The Brown Heart is a 2025 English-language documentary-drama directed by Dr. Nirmal Joshi and Dr. Renu Joshi. The film investigates the rising incidence of early-onset heart disease among young South Asians in India, the United Kingdom, and the United States. It premiered on the streaming platform JioHotstar on 3 May 2025, and was produced as a nonprofit project under the Joshi Health Foundation, in collaboration with R Motion Pictures.

== Synopsis ==
The documentary follows physicians Nirmal and Renu Joshi as they travel across India, the UK, and the US to examine increasing rates of heart attacks among young South Asians. The film includes interviews with over 40 cardiologists and health experts, as well as personal accounts from individuals and families affected by heart disease.

The documentary highlights factors contributing to the trend, such as genetic predisposition, prevalence of diabetes and central obesity, dietary habits, and lifestyle elements including chronic stress and tobacco use. The film also features commentary from public figures including Naseeruddin Shah, Subhash Ghai, Daler Mehndi, and Meghna Gulzar. It addresses cultural misconceptions surrounding early symptoms of heart disease, such as mistaking chest discomfort for indigestion, and emphasizes the need for awareness and early screening.

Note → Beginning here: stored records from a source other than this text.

(* ===== verification/Ir.v ===== *)
(** * The archive representation shared by readers and jail ([ir.rs])

    The ZIP interpretation profiles, the extra-field and source-range evidence
    of a member, and the coverings of a ZIP source: only the parts of [ir.rs]
    the components modelled here exchange. *)

From S2P Require Import Prelude Snapshot.
Local Open Scope Z_scope.

Inductive ZipInterpretationProfile : Type :=
  | StrictAsciiV1 | StrictAsciiV2 | PortableUtf8V1 | WheelUtf8V1 | Zip64StrictAsciiV1.
#[export] Instance ZipInterpretationProfile_eq_dec : EqDecision ZipInterpretationProfile.
Proof. solve_decision. Defined.

(** [ZipInterpretationProfile::id]. *)
Definition profile_id (p : ZipInterpretationProfile) : string :=
  match p with
  | StrictAsciiV1 => "sealr.profile.zip.strict-ascii.v1"
  | StrictAsciiV2 => "sealr.profile.zip.strict-ascii.v2"
  | PortableUtf8V1 => "sealr.profile.zip.portable-utf8.v1"
  | WheelUtf8V1 => "sealr.profile.zip.wheel-utf8.v1"
  | Zip64StrictAsciiV1 => "sealr.profile.zip64.strict-ascii.v1"
  end.

Inductive NormalizationAction : Type :=
  | StripDirectoryTrailingSlash
  | DropDotComponent (component_index : Z).
#[export] Instance NormalizationAction_eq_dec : EqDecision NormalizationAction.
Proof. solve_decision. Defined.

(** ** Extra fields *)

Inductive ExtraSite : Type := Local | Central.
Inductive ExtraDisposition : Type := Semantic | Ignored | Denied.

Record ExtraFieldRecord : Type := {
  site : ExtraSite;
  id : Z;
  header_range : ByteRange;
  data_range : ByteRange;
  disposition : ExtraDisposition
}.

Definition DENIED_EXTRA_ZIP64 : Z := 0x0001.
Definition DENIED_EXTRA_UNICODE_PATH : Z := 0x7075.
Definition is_denied_extra_id (id : Z) : bool :=
  (id =? DENIED_EXTRA_ZIP64) || (id =? DENIED_EXTRA_UNICODE_PATH).

(** ** Source ranges of a member and of an archive *)

Record MemberSourceRanges : Type := {
  local_header : ByteRange;
  compressed_payload : ByteRange;
  data_descriptor : option ByteRange;
  central_header : ByteRange
}.

Record ArchiveCovering : Type := {
  local_records : ByteRange;
  central_directory : ByteRange;
  eocd : ByteRange;
  comment : ByteRange
}.

(** [ArchiveCovering::from_zip32]. *)
Definition from_zip32 (cd_offset cd_size eocd_offset comment_len : Z) : ArchiveCovering :=
  {| local_records := mkrange 0 cd_offset;
     central_directory := mkrange cd_offset cd_size;
     eocd := mkrange eocd_offset 22;
     comment := mkrange (eocd_offset + 22) comment_len |}.

Record Zip64ArchiveCovering : Type := {
  z64_local_records : ByteRange;
  z64_central_directory : ByteRange;
  z64_eocd64 : option ByteRange;
  z64_locator : option ByteRange;
  z64_eocd : ByteRange;
  z64_comment : ByteRange
}.

(** [Zip64ArchiveCovering::from_parsed]. *)
Definition from_parsed (cd_offset cd_size : Z) (zip64_eocd zip64_locator : option ByteRange)
    (eocd_offset comment_len : Z) : Zip64ArchiveCovering :=
  {| z64_local_records := mkrange 0 cd_offset;
     z64_central_directory := mkrange cd_offset cd_size;
     z64_eocd64 := zip64_eocd;
     z64_locator := zip64_locator;
     z64_eocd := mkrange eocd_offset 22;
     z64_comment := mkrange (eocd_offset + 22) comment_len |}.
Lemma contains_window_snoc w p b :
  length w = 4%nat ->
  contains_window w (p ++ [b]) =
    contains_window w p || ((4 <=? seen_of (p ++ [b])) && bool_decide (tail4 (p ++ [b]) = w)).
Proof.
  intros Hw. assert (Hne : w <> []) by (by intros ->).
  apply eq_bool_prop_intro. rewrite !Is_true_true, orb_true_iff, andb_true_iff, bool_decide_eq_true.
  rewrite !contains_window_iff by done. unfold seen_of, u8_max.
  rewrite Z.leb_le, length_app. cbn [length]. split.
  - intros (q & r & He). destruct r as [|c r _] using rev_ind.
    + rewrite app_nil_r in He. right. apply (f_equal length) in He as Hl.
      rewrite !length_app in Hl. cbn [length] in Hl. split; [lia|].
      apply tail4_suffix; [done|rewrite length_app; cbn [length]; lia|by exists q].
    + left. rewrite !app_assoc in He. apply app_inj_tail in He as [-> _].
      exists q, r. by rewrite <- app_assoc.
  - intros [(q & r & ->)|[Hl Ht]].
    + exists q, (r ++ [b]). by rewrite <- !app_assoc.
    + apply tail4_suffix in Ht as [q ->]; [|done|rewrite length_app; cbn [length]; lia].
      exists q, []. by rewrite app_nil_r.
Qed.

Lemma contains_window_app w p q :
  w <> [] -> contains_window w p = true -> contains_window w (p ++ q) = true.
Proof.
  intros Hw. rewrite !contains_window_iff by done. intros (a & c & ->).
  exists a, (c ++ q). by rewrite <- !app_assoc.
Qed.

Lemma rolling_signature p sig :
  0 <= sig < 256 ^ 4 -> (rolling_of p =? sig) = bool_decide (tail4 p = le_bytes 4 sig).
Proof.
  intros Hs. apply eq_bool_prop_intro. rewrite !Is_true_true, Z.eqb_eq, bool_decide_eq_true.
  unfold rolling_of. split.
  - apply le_value_eq, length_tail4.
  - intros ->. by apply le_value_le_bytes.
Qed.

(** The three signatures of a record inside a payload. *)
Lemma contains_stream_signature_snoc p b :
  contains_stream_signature (p ++ [b]) =
    contains_stream_signature p
    || ((4 <=? seen_of (p ++ [b]))
        && ((rolling_of (p ++ [b]) =? LFH_SIG) || (rolling_of (p ++ [b]) =? CDH_SIG)
            || (rolling_of (p ++ [b]) =? DATA_DESCRIPTOR_SIG))).
Proof.
  unfold contains_stream_signature, contains_signature. cbn [existsb].
  rewrite !rolling_signature by (unfold LFH_SIG, CDH_SIG, DATA_DESCRIPTOR_SIG; lia).
  rewrite !contains_window_snoc by apply length_le_bytes.
  by destruct (contains_window _ p), (contains_window _ p), (contains_window _ p), (4 <=? _),
    (bool_decide _), (bool_decide _), (bool_decide _).
Qed.

Lemma contains_stream_signature_app p q :
  contains_stream_signature p = true -> contains_stream_signature (p ++ q) = true.
Proof.
  unfold contains_stream_signature, contains_signature. cbn [existsb].
  rewrite !orb_true_iff. intros [?|[?|[?|?]]]; [left|right; left|right; right; left|done];
    (apply contains_window_app; [|done]; intros Hn; apply (f_equal length) in Hn;
     rewrite length_le_bytes in Hn; done).
Qed.

Lemma land_shiftl_low a b n : 0 <= n -> 0 <= a < 2 ^ n -> Z.land a (Z.shiftl b n) = 0.
Proof.
  intros Hn Ha. rewrite <- (Z.mod_small a (2 ^ n)), <- Z.land_ones by done.
  rewrite <- Z.land_assoc. apply Z.bits_inj'. intros i Hi.
  rewrite !Z.land_spec, Z.shiftl_spec, Z.testbit_ones, Z.bits_0 by done.
  destruct (Z.leb_spec 0 i), (Z.ltb_spec i n); simpl; rewrite ?andb_false_r; try done.
  rewrite (Z.testbit_neg_r b) by lia. by rewrite andb_false_r.
Qed.

Lemma lor_shiftl_add a b n : 0 <= n -> 0 <= a < 2 ^ n -> Z.lor a (Z.shiftl b n) = a + b * 2 ^ n.
Proof.
  intros Hn Ha. rewrite <- (Z.shiftl_mul_pow2 b n) by done.
  pose proof (land_shiftl_low a b n Hn Ha) as Hl.
  by rewrite Z.add_nocarry_lxor, Z.lxor_lor.
Qed.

The narrative references several high-profile cases of cardiac-related deaths, including those of singer Krishnakumar Kunnath and actor Puneeth Rajkumar, to underscore the relevance of the issue within South Asian communities.

== Production ==
The concept for The Brown Heart originated from the filmmakers' observations of heart disease trends within South Asian populations. Drs. Nirmal and Renu Joshi, both based in Pennsylvania, began developing the documentary in 2023. Filming took place across multiple cities in India, the United States, and the United Kingdom. The film was created as a nonprofit initiative through the Joshi Health Foundation and funded by philanthropic contributions. The cinematography was led by Yogendra Singh, who also served as associate director. The filmmakers compiled over 100 hours of footage, later edited into a 135-minute feature. An extended four-part web series version was also produced for educational use.

== Release ==
The Brown Heart premiered on 3 May 2025, via JioHotstar and was simultaneously released on YouTube. The film is primarily in English, with select segments in South Asian languages.

== Reception ==
The Times of India rated the film 4.5 out of 5, describing it as "engaging and quietly alarming" for its presentation of both emotional narratives and medical insights. Reviewer Abhishek Srivastava noted the film prompts viewers to reflect on their lifestyle choices.

Joyce M. Davis of PennLive wrote that the film would be informative for both South Asian viewers and others seeking to better understand cardiovascular health.